■ To do: Among the entries below, find the line with "Inductive dtype : Type := float64 | int32.", then quote it and each following line up to and including the line with "else (st =?", and nothing else.

■ The records:
↓

(** For each of the three stages [create_results_dataframe] returns for
    every list of combinations, however long, with one row for each; a row
    at or beyond the number of labels of the stage (5, 3, 4) is labelled
    [Combination N], [N] being its position counted from 1. *)
Theorem dataframe_rows_beyond_catalog :
  forall (stage : string) (n : Z) (combinations : list combination)
         (gamma_d : float),
    In (stage, n) [("1", 5%Z); ("2", 3%Z); ("3", 4%Z)] ->
    exists data : list dataframe_row,
      create_results_dataframe combinations stage gamma_d = Returns data /\
      List.length data = List.length combinations /\
      forall (k : nat) (r : dataframe_row),
        nth_error data k = Some r ->
        (n <= Z.of_nat k)%Z ->
        row_combination r = "Combination " ++ str_of_int (Z.of_nat k + 1).
Proof.
  intros stage n combinations gamma_d Hs.
  destruct (dataframe_rows_from_known stage n Hs combinations 0%Z gamma_d
              ltac:(lia)) as (data & Hdata & Hlen & Hrows).
  exists data. split; [exact Hdata |]. split; [exact Hlen |].
  intros k r Hk Hn.
  destruct (Hrows k r Hk) as (c & d & _ & Hd & ->). cbn [row_combination].
  destruct (descriptions_of_stage stage n Hs) as (ds & Hds & Hl).
  unfold get_combination_description in Hd. rewrite Hds, Hl in Hd.
  destruct (Z.ltb_spec (0 + Z.of_nat k) n) as [Hlt | _]; [lia |].
  assert (Ed : d = "Combination " ++ str_of_int (Z.of_nat k + 1))
    by (injection Hd as Hd'; symmetry; exact Hd').
  rewrite Ed. apply fallback_label_clean.
Qed.

Lemma dataframe_rows_beyond_catalog_witness :
  In ("2", 3%Z) [("1", 5%Z); ("2", 3%Z); ("3", 4%Z)] /\
  exists data : list dataframe_row,
    create_results_dataframe
      (compute_combinations 0.6 5.0 1.0 2.5 0 0 0 0 0 0 0 "1" 1.0) "2" 1.0
    = Returns data /\
    List.length data
    = List.length (compute_combinations 0.6 5.0 1.0 2.5 0 0 0 0 0 0 0 "1" 1.0) /\
    forall (k : nat) (r : dataframe_row),
      nth_error data k = Some r ->
      (3 <= Z.of_nat k)%Z ->
      row_combination r = "Combination " ++ str_of_int (Z.of_nat k + 1).
Proof.
  assert (Hs : In ("2", 3%Z) [("1", 5%Z); ("2", 3%Z); ("3", 4%Z)])
    by (cbn; auto).
  split; [exact Hs |].
  exact (dataframe_rows_beyond_catalog "2" 3
           (compute_combinations 0.6 5.0 1.0 2.5 0 0 0 0 0 0 0 "1" 1.0) 1.0 Hs).
Defined.

(** For each of the three stages, no label of the data frame keeps a
    character of the catalog's markup: the labels of the catalog lose their
    [<sub>] and [</sub>] tags, and the fallback labels have none. *)
Theorem dataframe_labels_plain :
  forall (stage : string) (n : Z) (combinations : list combination)
         (gamma_d : float) (data : list dataframe_row),
    In (stage, n) [("1", 5%Z); ("2", 3%Z); ("3", 4%Z)] ->
    create_results_dataframe combinations stage gamma_d = Returns data ->
    Forall (fun r => lacks "<" (row_combination r) = true /\
                     lacks ">" (row_combination r) = true) data.
Proof.
  intros stage n combinations gamma_d data Hs Hdata.
  destruct (dataframe_rows_from_known stage n Hs combinations 0%Z gamma_d
              ltac:(lia)) as (data' & Hdata' & _ & Hrows).
  unfold create_results_dataframe in Hdata. rewrite Hdata' in Hdata.
  injection Hdata as <-.
  apply Forall_forall. intros r Hr.
  apply In_nth_error in Hr as [k Hk].
  destruct (Hrows k r Hk) as (c & d & _ & Hd & ->). cbn [row_combination].
  apply (catalog_label_clean_plain stage n (0 + Z.of_nat k) d Hs);
    [lia | exact Hd].
Qed.

Lemma dataframe_labels_plain_witness :
  In ("3", 4%Z) [("1", 5%Z); ("2", 3%Z); ("3", 4%Z)] /\
  create_results_dataframe [(7.12, 0)%float] "3" 1.3
  = Returns [ {| row_combination := "9: 1.35Gf + 1.35Gc";
                 row_vertical := "7.12"; row_horizontal := "0.00";
                 row_gamma_d := "1.3" |} ] /\
  Forall (fun r => lacks "<" (row_combination r) = true /\
                   lacks ">" (row_combination r) = true)
    [ {| row_combination := "9: 1.35Gf + 1.35Gc";
         row_vertical := "7.12"; row_horizontal := "0.00";
         row_gamma_d := "1.3" |} ].
Proof.
  assert (Hs : In ("3", 4%Z) [("1", 5%Z); ("2", 3%Z); ("3", 4%Z)])
    by (cbn; auto).
  assert (H : create_results_dataframe [(7.12, 0)%float] "3" 1.3
    = Returns [ {| row_combination := "9: 1.35Gf + 1.35Gc";
                   row_vertical := "7.12"; row_horizontal := "0.00";
                   row_gamma_d := "1.3" |} ]) by (vm_compute; reflexivity).
  split; [exact Hs |]. split; [exact H |].
  exact (dataframe_labels_plain "3" 4 [(7.12, 0)%float] 1.3 _ Hs H).
Defined.

(* ================================================================== *)
(** * Properties of the results of a run *)

(** In the results of a run each stage depends only on its own loads: stage 1
    does not depend on the thickness, the reinforcement, the workers' loads
    of stages 2 and 3, [Q_x] and [P_c]; stage 2 does not depend on the
    workers' loads of stages 1 and 3 and [W_u]; stage 3 does not depend on
    the workers' loads of stages 1 and 2. *)
Theorem results_stage_noninterference :
  forall (G_f thickness reinforcement_percentage Q_w1 Q_w2 Q_w3
          Q_m Q_h W_s W_u F_w Q_x P_c I : float)
         (thickness' reinforcement_percentage' Q_w1' Q_w2' Q_w3'
          W_u' Q_x' P_c' : float),
    dict_get
      (calculate_results G_f thickness reinforcement_percentage
         Q_w1 Q_w2 Q_w3 Q_m Q_h W_s W_u F_w Q_x P_c I) "1"
    = dict_get
        (calculate_results G_f thickness' reinforcement_percentage'
           Q_w1 Q_w2' Q_w3' Q_m Q_h W_s W_u F_w Q_x' P_c' I) "1"
    /\
    dict_get
      (calculate_results G_f thickness reinforcement_percentage
         Q_w1 Q_w2 Q_w3 Q_m Q_h W_s W_u F_w Q_x P_c I) "2"
    = dict_get
        (calculate_results G_f thickness reinforcement_percentage
           Q_w1' Q_w2 Q_w3' Q_m Q_h W_s W_u' F_w Q_x P_c I) "2"
    /\
    dict_get
      (calculate_results G_f thickness reinforcement_percentage
         Q_w1 Q_w2 Q_w3 Q_m Q_h W_s W_u F_w Q_x P_c I) "3"
    = dict_get
        (calculate_results G_f thickness reinforcement_percentage
           Q_w1' Q_w2' Q_w3 Q_m Q_h W_s W_u F_w Q_x P_c I) "3".
Proof.
  intros. split; [reflexivity |]. split; reflexivity.
Qed.

Section Display.

Variables G_f thickness reinforcement_percentage Q_w1 Q_w2 Q_w3
          Q_m Q_h W_s W_u F_w Q_x P_c I : float.




End Display.

(* ================================================================== *)
(** * Properties of the report's parameter table *)

Section InputTable.

#[local] Open Scope list_scope.








End InputTable.
(** Reading back what [toFixed] prints with [f >= 1] decimals. *)
Lemma fixed_value_notation (n : Z) (f : nat) :
  (0 <= n)%Z -> (0 < f)%nat ->
  fixed_value (fixed_notation false n f)
  = Some (inject_Z n / inject_Z (10 ^ Z.of_nat f))%Q.
Proof.
  intros Hn Hf. unfold fixed_notation. destruct f as [|f']; [lia|].
  set (f := S f') in *. cbv zeta. cbn [String.append].
  set (d := N.to_uint (Z.to_N n)). unfold digits_of. fold d.
  set (m := DecimalString.NilEmpty.string_of_uint d).
  set (j := if Nat.leb (String.length m) f then (f + 1 - String.length m)%nat else 0%nat).
  assert (Em : (if Nat.leb (String.length m) f then String.append (zeros (f + 1 - String.length m)) m
                else m) = String.append (zeros j) m).
  { unfold j. destruct (Nat.leb (String.length m) f); reflexivity. }
  rewrite Em. set (m' := String.append (zeros j) m).
  assert (Hlen : (f < String.length m')%nat).
  { unfold m'. rewrite length_append_string.
    assert (Hz : forall k, String.length (zeros k) = k).
    { induction k as [|k IH]; [reflexivity|]. cbn. rewrite IH. reflexivity. }
    rewrite Hz. unfold j. destruct (Nat.leb (String.length m) f) eqn:E.
    - apply Nat.leb_le in E. lia.
    - apply Nat.leb_gt in E. lia. }
  assert (Hdig : digits_only m' = true).
  { unfold m'. rewrite digits_only_append, digits_only_zeros. apply digits_only_uint. }
  set (k := String.length m') in *.
  assert (Esplit : String.append (String.substring 0 (k - f) m') (String.substring (k - f) f m') = m').
  { pose proof (substring_split m' (k - f)) as E. fold k in E.
    replace (k - (k - f))%nat with f in E by lia. apply E. lia. }
  unfold fixed_value.
  rewrite without_point_append. cbn [without_point String.append].
  change (Ascii.eqb "."%char "."%char) with true. cbv iota.
  rewrite !without_point_digits by (apply digits_only_substring; exact Hdig).
  rewrite Esplit.
  rewrite after_point_append by (apply digits_only_substring; exact Hdig).
  rewrite length_substring by (fold k; lia).
  unfold m', m. rewrite uint_of_zeros, of_uint_zeros.
  unfold d. rewrite DecimalN.Unsigned.of_to, Z2N.id by exact Hn. reflexivity.
Qed.

Open Scope Q_scope.

Lemma toFixed_Q_eq (a b : Q) (f : nat) : a == b -> toFixed_Q a f = toFixed_Q b f.
Proof.
  intros E. unfold toFixed_Q.
  assert (E1 : Qle_bool (inject_Z (10 ^ 21)) (Qabs a) = Qle_bool (inject_Z (10 ^ 21)) (Qabs b))
    by (rewrite E; reflexivity).
  assert (E2 : Qle_bool 0 a = Qle_bool 0 b) by (rewrite E; reflexivity).
  assert (E3 : Qfloor (Qabs a * inject_Z (10 ^ Z.of_nat f) + (1 # 2))
               = Qfloor (Qabs b * inject_Z (10 ^ Z.of_nat f) + (1 # 2)))
    by (rewrite E; reflexivity).
  rewrite E1, E2, E3. reflexivity.
Qed.

Lemma toFixed_Q_nonneg (y : Q) (f : nat) :
  0 <= y -> y < inject_Z (10 ^ 21) ->
  toFixed_Q y f
  = Some (fixed_notation false (Qfloor (y * inject_Z (10 ^ Z.of_nat f) + (1 # 2))) f).
Proof.
  intros H0 H1. unfold toFixed_Q.
  assert (E3 : Qfloor (Qabs y * inject_Z (10 ^ Z.of_nat f) + (1 # 2))
               = Qfloor (y * inject_Z (10 ^ Z.of_nat f) + (1 # 2)))
    by (rewrite (Qabs_pos y H0); reflexivity).
  rewrite E3.
  replace (Qle_bool (inject_Z (10 ^ 21)) (Qabs y)) with false
    by (symmetry; apply Qle_bool_false; rewrite (Qabs_pos y H0); exact H1).
  replace (Qle_bool 0 y) with true by (symmetry; apply Qle_bool_iff; exact H0).
  reflexivity.
Qed.
Record SearchServer (F : Type) := {
  stop_words_ : gset string;
  word_to_document_freqs_ : gmap string (gmap Z F);
  document_to_word_freqs_ : gmap Z (gmap string F);
  documents_ : gmap Z DocumentData;
  document_ids_ : gset Z
}.
Arguments stop_words_ {F} _.
Arguments word_to_document_freqs_ {F} _.
Arguments document_to_word_freqs_ {F} _.
Arguments documents_ {F} _.
Arguments document_ids_ {F} _.

(** [std::sort] on strings ordered by [operator<] of [string_view] (bytes
    compared as unsigned values), and [std::unique] followed by [erase]. *)
Definition sort (ws : list string) : list string := merge_sort String.le ws.

Fixpoint unique_from (x : string) (ws : list string) : list string :=
  match ws with
  | [] => [x]
  | y :: ws' => if decide (x = y) then unique_from x ws' else x :: unique_from y ws'
  end.

Definition unique (ws : list string) : list string :=
  match ws with
  | [] => []
  | x :: ws' => unique_from x ws'
  end.

(** The elements of a [std::set<int>] in iteration order. *)
Definition in_order (ids : gset Z) : list Z := merge_sort Z.le (elements ids).

(** The entries of a [std::map<string_view, double>] in iteration order. *)
Definition entries_in_order {F} (m : gmap string F) : list (string * F) :=
  merge_sort (λ a b, String.le a.1 b.1) (map_to_list m).

(** ** search_server.cpp *)

Section Server.
Context {F : Type} `{!FreqArith F}.

Abbreviation Server := (SearchServer F).

(** *** Mutating member functions: state and exceptions *)

Definition M (A : Type) : Type := Server → outcome A * Server.
(** * The AMI wrapper of amipy (src/amipy/amiwrapper.py)

    A shallow embedding of [AmiWrapper], the Python class that marshals
    host values into a dynamically loaded simulation kernel, and of
    [check_result], the status check every kernel call goes through.

    Python methods become functions in a state-and-exception monad.  The
    state holds what the methods can observe or change: the adapter object
    ([self]), the process-wide current directory, the kernel's own state,
    and a ghost trace of the directory switches and kernel calls made so
    far.  The state survives a raised exception, as it does in Python.

    What lies outside the module is a parameter: the file system (where
    [os.chdir] leads, or that it fails), the library loader, and the
    kernel (a function from a call, the current directory and the kernel's
    state to a status, the values stored through the output pointers and
    a new state).  Assumed throughout: [os.getcwd] succeeds, the library
    exports every function the wrapper calls, the kernel does not change
    the current directory, and the strings exchanged with the kernel are
    ASCII, so that [encode] and [decode] are the identity. *)

From Stdlib Require Import ZArith List String Ascii Bool Lia DecimalString.
From Stdlib Require PrimFloat.
Import ListNotations.

Open Scope string_scope.
Open Scope Z_scope.

(** ** Python values used by the wrapper *)

(** The exceptions the module can raise.  [Exception] is the plain
    [Exception(msg)] of [check_result]; [OSError] stands for the failures
    of [os.chdir] and [cdll.LoadLibrary]; [ValueError] for the ones of
    [np.zeros], [create_string_buffer], [c_int.in_dll] and
    [values.contents], with the message the library gives. *)
Inductive exn : Type :=
| Exception (msg : string)
| NotImplementedError
| AssertionError
| OSError (filename : string)
| ValueError (msg : string).

Inductive outcome (A : Type) : Type :=
| Return (a : A)
| Raise (e : exn).

Arguments Return {A} a.
Arguments Raise {A} e.

(** A Python [float], which is what [c_double] holds. *)
Definition double : Type := PrimFloat.float.

(** [str(n)] for a Python int. *)
Definition str_int (n : Z) : string := NilZero.string_of_int (Z.to_int n).

(** [str(id)], the text of the builtin function [id]. *)
Definition str_builtin_id : string := "<built-in function id>".

(** [s.lower()], on the ASCII letters. *)
Definition lower_ascii (c : ascii) : ascii :=
  let n := N_of_ascii c in
  if ((65 <=? n) && (n <=? 90))%N then ascii_of_N (n + 32) else c.

Fixpoint lower (s : string) : string :=
  match s with
  | EmptyString => EmptyString
  | String c s' => String (lower_ascii c) (lower s')
  end.

(** [s.startswith(p)]. *)
Definition startswith (s p : string) : bool := prefix p s.

(** [sub in s]. *)
Fixpoint contains (sub s : string) : bool :=
  prefix sub s ||
  match s with
  | EmptyString => false
  | String _ s' => contains sub s'
  end.

(** ctypes' [c_int(v)]: the value is kept modulo 2^32, as a signed
    32-bit integer; no overflow check is made. *)
Definition c_int (v : Z) : Z := (v + 2 ^ 31) mod 2 ^ 32 - 2 ^ 31.

(** ** numpy *)

(** [np.trim_zeros(filt)] with its default [trim='fb'], as numpy defines
    it for a one-dimensional array: count the zeros at the front, count
    the zeros at the back, return the slice between them. *)
Fixpoint leading_zeros (filt : list Z) : nat :=
  match filt with
  | [] => 0%nat
  | i :: rest => if i =? 0 then S (leading_zeros rest) else 0%nat
  end.

Definition slice {A : Type} (first last : nat) (l : list A) : list A :=
  firstn (last - first) (skipn first l).

Definition trim_zeros (filt : list Z) : list Z :=
  let first := leading_zeros filt in
  let last := (List.length filt - leading_zeros (rev filt))%nat in
  slice first last filt.

Definition all_zero (l : list Z) : Prop := Forall (fun n => n = 0) l.

(** [np.zeros(n, dtype=np.int32)]; a negative length is a [ValueError]. *)
Definition np_zeros (n : Z) : outcome (list Z) :=
  if n <? 0 then Raise (ValueError "negative dimensions are not allowed")
  else Return (repeat 0 (Z.to_nat n)).

(** What an array of fixed length holds after foreign code has written
    the values [written] through a pointer to its first element. *)
Definition fill {A : Type} (array written : list A) : list A :=
  (firstn (List.length array) written ++ skipn (List.length written) array)%list.

Inductive dtype : Type := float64 | int32.

(** The class built by [np.ctypeslib.ndpointer(dtype, ndim, shape, flags)]. *)
Record ndpointer : Type := mk_ndpointer {
  nd_dtype : dtype;
  nd_ndim : nat;
  nd_shape : list Z;
  nd_flags : string }.

(** A numpy array that is a view of foreign memory: element type, shape
    and the address of its first element.  The array is not a copy; it
    is identified by its address in kernel memory.  Every view made here
    comes from [np.frombuffer] and has the row-major strides of its
    shape, see [array_strides]. *)
Record ndarray : Type := mk_ndarray {
  array_dtype : dtype;
  array_shape : list Z;
  array_data : Z }.

Definition itemsize (t : dtype) : Z :=
  match t with float64 => 8 | int32 => 4 end.

Definition product (shape : list Z) : Z := fold_right Z.mul 1 shape.

(** The strides, in bytes, of a row-major (C-ordered) array. *)
Fixpoint c_strides (item : Z) (shape : list Z) : list Z :=
  match shape with
  | [] => []
  | _ :: rest => item * product rest :: c_strides item rest
  end.

Definition array_strides (a : ndarray) : list Z :=
  c_strides (itemsize (array_dtype a)) (array_shape a).

(** numpy's test for the [F_CONTIGUOUS] flag: going through the
    dimensions from the first, every dimension other than 1 must have
    the stride of a column-major layout. *)
Fixpoint f_contiguous_from (sd : Z) (shape strides : list Z) : bool :=
  match shape, strides with
  | n :: shape', st :: strides' =>
      if n =? 0 then true
      else if n =? 1 then f_contiguous_from sd shape' strides'
      else (st =? sd) && f_contiguous_from (sd * n) shape' strides'
  | _, _ => true
  end.

Definition f_contiguous (a : ndarray) : bool :=
  f_contiguous_from (itemsize (array_dtype a)) (array_shape a) (array_strides a).

(** [values.contents] for an instance [values] of an [ndpointer] class
    that holds [address].  numpy builds the sub-array dtype
    [(dtype, shape)], which refuses a negative dimension and a size in
    bytes that does not fit a C int; ctypes then refuses to dereference
    a NULL pointer; [np.frombuffer] refuses a dtype of size zero.  The
    [flags] of the class play no part: they are checked on arguments
    passed to foreign functions only. *)
Definition contents_error (t : ndpointer) (address : Z) : option string :=
  let nbytes := itemsize (nd_dtype t) * product (nd_shape t) in
  if existsb (fun n => n <? 0) (nd_shape t) then
    Some "invalid shape in fixed-type tuple: dimension smaller then zero."
  else if 2 ^ 31 <=? nbytes then
    Some "invalid shape in fixed-type tuple: dtype size in bytes must fit into a C int."
  else if address =? 0 then Some "NULL pointer access"
  else if nbytes =? 0 then Some "itemsize cannot be zero in type"
  else None.

Definition contents (t : ndpointer) (address : Z) : outcome ndarray :=
  match contents_error t address with
  | Some msg => Raise (ValueError msg)
  | None => Return (mk_ndarray (nd_dtype t) (nd_shape t) address)
  end.

(** The conditions under which [values.contents] gives a view. *)
Definition viewable (t : dtype) (shape : list Z) (address : Z) : Prop :=
  Forall (fun n => 0 < n) shape /\
  itemsize t * product shape < 2 ^ 31 /\
  address <> 0.

(** The shape tuple of [get_value_ptr]: the zeroed array of [rank]
    entries after the kernel has written [written] into it, trimmed. *)
Definition shape_tuple (rank : Z) (written : list Z) : list Z :=
  trim_zeros (fill (repeat 0 (Z.to_nat rank)) written).

(** The dimensions of a shape that are not 1. *)
Definition non_unit (shape : list Z) : list Z :=
  filter (fun n => negb (n =? 1)) shape.

(** ** ctypes string buffers *)

(** [create_string_buffer(n)] gives [n] zero bytes; [c_char * n] refuses a
    negative [n]. *)
Definition create_string_buffer (n : Z) : outcome nat :=
  if n <? 0 then Raise (ValueError ("Array length must be >= 0, not " ++ str_int n))
  else Return (Z.to_nat n).

Fixpoint until_nul (s : string) : string :=
  match s with
  | EmptyString => EmptyString
  | String c s' => if Ascii.eqb c Ascii.zero then EmptyString else String c (until_nul s')
  end.

(** [buf.value.decode()] after the kernel has written [written] into a
    buffer of [size] bytes: the bytes before the first NUL. *)
Definition buffer_value (size : nat) (written : string) : string :=
  until_nul (substring 0 size written).

(** ** The kernel *)

(** The functions of the shared library that the wrapper calls, with the
    arguments it passes by value or by reference-to-input. *)
Inductive KCall : Type :=
| k_initialize (config_file : string)
| k_update
| k_finalize
| k_get_current_time
| k_get_start_time
| k_get_end_time
| k_get_time_step
| k_get_var_type (name : string)
| k_get_var_shape (name : string)
| k_get_var_rank (name : string)
| k_get_var_itemsize (name : string)
| k_get_var_nbytes (name : string)
| k_get_value_ptr_double (name : string)
| k_get_value_ptr_int (name : string)
| k_get_grid_rank (grid : Z)
| k_get_grid_type (grid : Z)
| k_get_grid_shape (grid : Z)
| k_get_grid_x (grid : Z)
| k_get_grid_y (grid : Z)
| k_get_grid_z (grid : Z)
| k_prepare_time_step (dt : double)
| k_do_time_step
| k_finalize_time_step
| k_get_subcomponent_count
| k_prepare_solve (cid : Z)
| k_solve (cid : Z)
| k_finalize_solve (cid : Z).


(** What a kernel function hands back: its integer status and whatever it
    stored through the output pointers it was given (the slots a function
    does not use are ignored by the wrapper). *)
Record KReply : Type := mk_reply {
  status : Z;
  out_int : Z;
  out_double : double;
  out_string : string;
  out_ints : list Z;
  out_doubles : list double;
  out_pointer : Z }.

(** Ghost trace: each [os.chdir(path)] attempted and each kernel call
    made, the latter with the directory that was current during the call
    and the status the kernel returned. *)
Inductive event : Type :=
| EvChdir (path : string)
| EvKernel (call : KCall) (at_cwd : string) (st : Z).

(** An event that is a kernel call made in directory [d]. *)
Definition in_directory (d : string) (e : event) : Prop :=
  exists c z, e = EvKernel c d z.

Definition BMI_SUCCESS : Z := 0.
Definition BMI_FAILURE : Z := 1.

Section Wrapper.

(** The kernel's internal state, opaque to the wrapper. *)
Context {K : Type}.

(** The file system as [os.chdir] sees it: [chdir_target cwd path] is the
    directory that becomes current when [os.chdir(path)] is called in
    [cwd], or [None] when the call fails. *)
Variable chdir_target : string -> string -> option string.

(** A loaded library: the name the loader knows it by, its functions,
    which may read the current directory and change the kernel's state,
    and its exported integer symbols.  The kernel is assumed not to
    change the current directory itself. *)
Record Dll : Type := mk_dll {
  dll_name : string;
  dll_call : KCall -> string -> K -> KReply * K;
  dll_symbol : string -> option Z }.

(** The loader's complaint about a symbol the library does not export,
    which [c_int.in_dll] raises as a [ValueError]. *)
Definition undefined_symbol (d : Dll) (name : string) : exn :=
  ValueError (dll_name d ++ ": undefined symbol: " ++ name).

(** [cdll.LoadLibrary]. *)
Variable LoadLibrary : string -> option Dll.

(** The attributes of an [AmiWrapper] instance. *)
Record AmiWrapper : Type := mk_wrapper {
  path : string;
  dll : Dll;
  MAXSTRLEN : Z;
  working_directory : string;
  previous_directory : string }.

Record State : Type := mk_state {
  self : AmiWrapper;
  cwd : string;
  kernel : K;
  trace : list event }.

(** ** The monad *)

Definition M (A : Type) : Type := State -> outcome A * State.

Definition ret {A : Type} (a : A) : M A := fun s => (Return a, s).

Definition raise {A : Type} (e : exn) : M A := fun s => (Raise e, s).

Definition bind {A B : Type} (m : M A) (f : A -> M B) : M B :=
  fun s =>
    match m s with
    | (Return a, s') => f a s'
    | (Raise e, s') => (Raise e, s')
    end.

Definition lift {A : Type} (o : outcome A) : M A := fun s => (o, s).

Notation "x <- m ;; k" := (bind m (fun x => k))
  (at level 61, m at next level, right associativity).
Notation "m ;; k" := (bind m (fun _ => k))
  (at level 61, right associativity).

Definition get_self : M AmiWrapper := fun s => (Return (self s), s).

Definition set_previous_directory (d : string) : M unit := fun s =>
  (Return tt,
   mk_state
     (mk_wrapper (path (self s)) (dll (self s)) (MAXSTRLEN (self s))
                 (working_directory (self s)) d)
     (cwd s) (kernel s) (trace s)).

(** [os.getcwd()]. *)
Definition os_getcwd : M string := fun s => (Return (cwd s), s).

(** [os.chdir(path)]. *)
Definition os_chdir (p : string) : M unit := fun s =>
  let t := (trace s ++ [EvChdir p])%list in
  match chdir_target (cwd s) p with
  | Some d => (Return tt, mk_state (self s) d (kernel s) t)
  | None => (Raise (OSError p), mk_state (self s) (cwd s) (kernel s) t)
  end.

(** [self.dll.f(args)]: the call runs in the current directory. *)
Definition dll_invoke (c : KCall) : M KReply := fun s =>
  let (r, k') := dll_call (dll (self s)) c (cwd s) (kernel s) in
  (Return r,
   mk_state (self s) (cwd s) k' (trace s ++ [EvKernel c (cwd s) (status r)])%list).

(** ** src/amipy/amiwrapper.py *)

Definition check_result (result : Z) (function_name detail : string) : M unit :=
  if negb (result =? BMI_SUCCESS) then
    let msg := "MODFLOW 6 BMI, exception in: " ++ function_name ++
               " (" ++ detail ++ ")" in
    raise (Exception msg)
  else ret tt.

↑

■ Response to the task:
Inductive dtype : Type := float64 | int32.

(** The class built by [np.ctypeslib.ndpointer(dtype, ndim, shape, flags)]. *)
Record ndpointer : Type := mk_ndpointer {
  nd_dtype : dtype;
  nd_ndim : nat;
  nd_shape : list Z;
  nd_flags : string }.

(** A numpy array that is a view of foreign memory: element type, shape
    and the address of its first element.  The array is not a copy; it
    is identified by its address in kernel memory.  Every view made here
    comes from [np.frombuffer] and has the row-major strides of its
    shape, see [array_strides]. *)
Record ndarray : Type := mk_ndarray {
  array_dtype : dtype;
  array_shape : list Z;
  array_data : Z }.

Definition itemsize (t : dtype) : Z :=
  match t with float64 => 8 | int32 => 4 end.

Definition product (shape : list Z) : Z := fold_right Z.mul 1 shape.

(** The strides, in bytes, of a row-major (C-ordered) array. *)
Fixpoint c_strides (item : Z) (shape : list Z) : list Z :=
  match shape with
  | [] => []
  | _ :: rest => item * product rest :: c_strides item rest
  end.

Definition array_strides (a : ndarray) : list Z :=
  c_strides (itemsize (array_dtype a)) (array_shape a).

(** numpy's test for the [F_CONTIGUOUS] flag: going through the
    dimensions from the first, every dimension other than 1 must have
    the stride of a column-major layout. *)
Fixpoint f_contiguous_from (sd : Z) (shape strides : list Z) : bool :=
  match shape, strides with
  | n :: shape', st :: strides' =>
      if n =? 0 then true
      else if n =? 1 then f_contiguous_from sd shape' strides'
      else (st =? sd) && f_contiguous_from (sd * n) shape' strides'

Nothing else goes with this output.